**Task statement**
All that is wanted is a word-for-word retyping of the lines from the one containing "public_key : option text" through the end of the material below.

**Supplied entries**

(* ===== verification/Keyring.v ===== *)
(** * Keyrings and checkpoint signatures (crates/rs3-crypto/src)

    keyring.rs, checkpoint.rs, derive.rs and their helpers secret.rs and
    primitives.rs: the validated set of purpose-specific keys of a repository,
    the lookup of primary and enabled keys, commit signatures with the
    checkpoint-signing key, and the blind keys of the namespace.  The
    primitives come from [External]. *)

From Stdlib Require Import Strings.String Sorted Permutation.
From S2P Require Import Prelude Ord Text Types External.
Open Scope Z_scope.
Import Keys.

Inductive CryptoError : Type :=
| SecretTooShort (minimum_len : Z)
| InvalidHmacKey
| CryptoType (e : TypeError)
| RepositorySaltTooShort (minimum_len : Z)
| NoPrimaryKey (purpose : KeyPurpose)
| MultiplePrimaryKeys (purpose : KeyPurpose)
| NoEnabledKeys (purpose : KeyPurpose)
| DuplicateKeyId (key_id : text)
| MissingKey (key_id : text)
| KeyPurposeMismatch (key_id : text) (expected actual : KeyPurpose)
| InactiveKey (key_id : text) (status : KeyStatus)
| SignatureMismatch
| CheckpointSigningKeyRejected
| CheckpointPublicKeyMalformed
| CheckpointPublicKeyMismatch
| RecoveryPublicKeyMalformed
| AeadOperationFailed
| InvalidRepositoryEnvelope (reason : string)
| RandomnessUnavailable.

Record KeyDescriptor : Type := {
  key_id : text;
  purpose : KeyPurpose;
  status : KeyStatus;
  created_at_ms : Z;           (* i64 *)
  public_key : option text
}.

Record KeyMaterial : Type := {
  descriptor : KeyDescriptor;
  secret : list byte           (* SecretBytes *)
}.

**Your solution**
  public_key : option text
}.

Record KeyMaterial : Type := {
  descriptor : KeyDescriptor;
  secret : list byte           (* SecretBytes *)
}.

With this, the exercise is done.